To be angry with my manager(7 Posts)
My workplace has gone through major changes. Staff have to live with these, but it has been very unsettling. We also have a new manager. I went to see her with some concerns of mine last week, and had a productive discussion. Then she brought up the fact that before she started I had had a month off with depression. I explained that I had been ill, but got better. I also said that I declared my depression as a disability as I have had a diagnosis for over 30 years (monopolar depression, SAD and anxiety - well managed, but I have had roughly an episode a year for years - not always needing to take time off, but earlier this year I was quite ill) I said that my doctor was monitoring me as I had felt very stressed and low with all the changes, but that I was coping well so far. She laughed, said oh we all get depressed, just put a smile on your face and look on the bright side.
I was stunned. My previous manager was incredibly understanding and supportive, and I couldn't believe I was hearing this. I was raging inside but I asked her straight out if she understood just how completely offensive and staggeringly inappropriate such a comment was to someone with my condition. She didn't seem to get at all why I was upset.
I feel as if any trust of my manager has gone, and I'm quite disturbed that someone in her position should be so flippant. I've made a record of the incident but don't know whether to make an official complaint. I think she would just see me as a trouble maker.
Week.
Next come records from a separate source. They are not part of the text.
Lemma fifo_wake c w : fifo c w → fifo c (mk_world (queue w) (wake_one (threads w)) (history w)).
Proof.
  intros [Hs Ho Hor]. pose proof (sound_wake _ _ Hs) as Hs'. revert Hs'.
  destruct (wake_split (threads w)) as [->|(a & timed & cs & b & E1 & ->)]; [by split|]. intros Hs'.
  assert (Hlook : ∀ j, threads w !! j = (a ++ mk_thread (Wait_lock timed) cs :: b) !! j ∨
    (threads w !! j = Some (mk_thread (Asleep timed) cs) ∧ (a ++ mk_thread (Wait_lock timed) cs :: b) !! j = Some (mk_thread (Wait_lock timed) cs))).
  { intros j. rewrite E1. destruct (decide (j = length a)) as [->|Hne].
    - right. by rewrite !list_lookup_middle.
    - left. destruct (decide (j < length a)%nat); [by rewrite !lookup_app_l by lia|].
      rewrite !lookup_app_r by lia. by destruct (j - length a)%nat as [|k] eqn:Ej; [lia|]. }
  split; [done| |].
  - cbn [threads]. intros j th Ej Hj. destruct (Hlook j) as [El|[El El']].
    + rewrite <- El in Ej. by apply (Ho j).
    + rewrite El' in Ej. injection Ej as <-. destruct (Ho j _ El Hj) as [_ Hc]. done.
  - unfold in_hand in *. cbn [threads queue history]. rewrite Hor. destruct (Hlook c) as [El|[El El']]; [by rewrite El|].
    by rewrite El, El'.
Qed.
(** X13: in the report of a parsed document every highlight has its one
    line and every note that is not empty its one line, after the
    heading, the author line when there is an author, and a blank line:
    no field of the result can break a line. *)
Theorem parsed_report_line_count (html : jsstring) :
  (countOf 10 (kindleNotebookToMarkdown (parseKindleHtml html)) + 1)%nat
  = lineCount (parseKindleHtml html).
Proof. apply report_line_count, parseKindleHtml_ok. Qed.

Lemma scanned_body_has_no_closing_tag_witness :
  In (str "H", str "B <b>bold</b>") (scanBlocks
     (str "<div class='noteHeading'>H</div><div class='noteText'>B <b>bold</b></div> tail</div>"))
  /\ ~ containsCi (str "</div>") (str "B <b>bold</b>").
Proof.
  assert (H : In (str "H", str "B <b>bold</b>") (scanBlocks
     (str "<div class='noteHeading'>H</div><div class='noteText'>B <b>bold</b></div> tail</div>")))
    by (vm_compute; auto).
  split; [exact H|]. exact (scanned_body_has_no_closing_tag _ _ _ H).
Defined.
(** * Deploy and branch-merge orchestrators of chenliwen-dev-tools

    A shallow embedding of [GitBranchManager] (the scripted merge of a
    branch into [dev] and [sit]) and of [DeployManager] (starting a remote
    pipeline and polling it), with the properties the specification states
    about them.

    Conventions of the embedding.
    - A JavaScript string is a [string] of bytes, its UTF-8 encoding.
      Searching, splitting and taking a prefix agree on the two forms; the
      white space of [\s] and of [trim] is read off the bytes, with its
      members outside ASCII.
    - Code that talks to the outside (git subprocesses, HTTP, prompts,
      notifications, timers) runs in a small monad that threads the trace
      of observable events; the outside world is an oracle of the
      environment, which sees what happened before.
    - An [async] method runs to its end before the next one starts: the
      interleaving of two methods that are in flight together is not
      modelled.  The polls of one round of [checkProgressLoop] are made in
      the order of the list, and [checkProgressLoop()] called without
      [await] runs at once.
    - The output channel is kept in the trace of the branch manager
      without its time stamps; of the output channel of the deploy
      manager only the error lines are kept.
    - Numbers are integers, [NaN] or [Infinity]; an integer that a string
      of digits denotes is rounded to the nearest double.
    - The conversion of a value to a number or to text is written out for
      the primitive values.  For an array or an object it runs through
      [toString] and [valueOf]: whether it throws is computed
      ([converts]), what it gives is left to an oracle.  The text of a
      notification is kept as the values it quotes; making it throws when
      one of them does not convert. *)

From Stdlib Require Import List String Ascii ZArith Bool Arith Lia DecimalString.
Import ListNotations.
Local Open Scope string_scope.
Local Open Scope list_scope.
(** Lines 156-167: the lines of the document. *)
Definition assemble (drum_audicles audicles : list string) : res (list string) :=
  let output := [] in
  let output := match drum_audicles with [] => output | _ => output ++ drum_audicles end in
  match audicles, drum_audicles with
  | [], [] => Ok (output ++ ["// No tracks found."])
  | _, _ =>
      if decide (length audicles + length drum_audicles = 1)%nat then
        line ← match audicles with
               | _ :: _ => py_first audicles
               | [] => py_first drum_audicles
               end;
        Ok (output ++ [line])
      else
        let output := py_insert 0 "`~#" output in
        let output := py_insert 1 "‘" output in
        let output := output ++ audicles in
        Ok (output ++ ["‘"])
  end.

(** Lines 142-169: the text put on the clipboard. *)
Definition main (mid : MidiFile) : res string :=
  let ticks_per_beat := ticks_per_beat mid in
  drum_audicles ← extract_drum_audicles mid ticks_per_beat;
  audicles ← melodic_audicles (tracks mid) ticks_per_beat [];
  output ← assemble drum_audicles audicles;
  Ok (join NL output).

(** ** Notions used to state the properties *)

(** One percussion attack of pitch 38 and velocity 80, no other track,
    480 ticks per beat. *)
Definition single_snare_hit : MidiFile :=
  {| tracks := [[NoteOn 9 38 80 0]]; ticks_per_beat := 480 |}.

(** The line a track contributes to the melodic audicles, if any. *)
Definition melodic_line (ticks_per_beat : Z) (track : Track) : option string :=
  if is_drum_track track then None
  else match track_to_audicle track ticks_per_beat with
       | Ok (Some (String c s)) => Some (String c s)
       | _ => None
       end.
I think I'd try and educate her a bit to see if this was really her approach. Try and see her again and raise the issue directly. Challenge her gently about what her understanding of depression really is. I get that that's not really your role but she may never have experienced this before and genuinely not know. If she is still an arse, you have an issue. If she responds brilliant win win demonstration of your interpersonal skills ability to handle difficult issues etc that you can use at reviews etc.
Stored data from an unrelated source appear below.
(** * Temperature voting backend: storage, routes and their properties

    A shallow embedding of the in-memory storage class [MemStorage]
    (server/storage.ts), the request schema (shared/schema.ts) and the HTTP
    handlers registered by [registerRoutes] (server/routes.ts).

    Modelling conventions.
    - JavaScript numbers that hold integers (counts, hours, time values) are
      unbounded integers in [Z]; a [Date] is its time value, milliseconds since
      the epoch.
    - Dates are read twice. In the plain reading every integer is a time value
      and the local time is UTC shifted by a fixed offset [tz], given in
      minutes. Module [Js] gives the query of the recent votes and the handler
      of the vote history with the dates of JavaScript: a time value beyond
      8.64e15 ms is an Invalid Date, on which a comparison is false and
      [toISOString] throws (the handler then answers 500), and the local time
      is that of a host time zone whose offset may change. The two readings
      agree where no date is invalid and the offset does not change (last
      part of the file). Every date that is valid is below [2^53], so the
      arithmetic on valid dates is exact.
    - Temperatures are exact rationals in [Q]. The temperature formula is also
      given in binary64 arithmetic ([newTemperature_binary64]) and compared
      with the rational one.
    - A JavaScript [Map] is an association list in insertion order with
      pairwise distinct keys ([JsMap]).
    - Every handler runs at one instant [now]; the results of the
      [randomUUID()] calls it makes are explicit inputs ([Rand]).
    - A string is the sequence of its UTF-8 bytes. *)

From Stdlib Require Import List ZArith QArith Qround String Ascii Bool Lia.
From Stdlib Require Import PrimFloat.
From Stdlib Require Import Lqa Qabs Permutation Sorted.
From Stdlib Require Uint63.
Import ListNotations.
Sounds like you're having a terribly rough ride, sorry you've been and still are ill.
However, I suspect your boss was probably embarrassed and didn't know what to say. I think you made your point well, and she is unlikely to say something so crass again in the future. Don't take it higher this time.
She sounds uneducated. I would suggest that, if you're comfortable with it, you meet with your occupational health person and ask them to write to your manager explaining your condition and what your manager needs to be aware of, what she can do to help, if there are any adjustments to your role necessary.
I managed a very valued team member with bipolar, which sadly wasn't well controlled at all. My work sent me on a course to help me understand how to help her and manage the situation, what my responsibilities were and what they weren't, which I was extremely grateful for because I felt completely out of my depth.
It didn't end brilliantly, sadly. We worked really hard to adjust her role to something she felt able to manage, and she came back for 6 months but in the end she decided she couldn't manage work for a while and needed a longer break, so she resigned. In private I shed more than a few tears over the situation, but in the end I knew we had really done our absolute best to accommodate her as far as we could, because my work had equipped me to do so.
Sorry but as someone who has suffered depression for years and is on meds I think you have massively overreacted. YABU to be 'raging' and thinking about making an official complaint. As a PP said some people do not really now what to say. You made your point and hopefully she will take it onboard. You may well have to educate her as time passes as another poster has suggested.
Many people often don't truly understand depression and all the variants of it. Why should they when they have probably never experienced it.
It's the equivalent of my boss saying 'oh, we're all on the spectrum somewhere' when I disclosed my ASD diagnosis.
I'm glad you called her on it, that should be enough for now. I personally wouldn't make a complaint unless she does similar agin. Hopefully she will have thought about what you said afterwards and maybe even educated herself?
Her comment was inappropriate, HOWEVER, I'm also aware that a lot of people simply don't know how to talk to someone with depression and find themselves saying the wrong thing in order to deal with something they actually don't know how to deal with.
You are correct to keep a note of it. You have addressed directly with her and it made her aware that you didn't find her comment appropriate. I would suggest you just monitor it for now. If, however, you find her attitude or manner towards you to be problematic (i.e. less favourable treatment, discriminatory etc) then it may be she needs some training and coaching - or it could be more serious. An off-the-record conversation with someone in HR may be the first step... if no improvement then raise a grievance. But take it in stages so, if necessary, you can evidence your efforts to resolve the matter before taking it further and you can demonstrate that you have given her an opportunity to change her behaviour/manner.
Keep a diary/journal of any dodgy conduct in the meantime but give her the benefit of the doubt for now. For the record I'm a depression survivor, I know how bad it can be, so I totally get it from your perspective.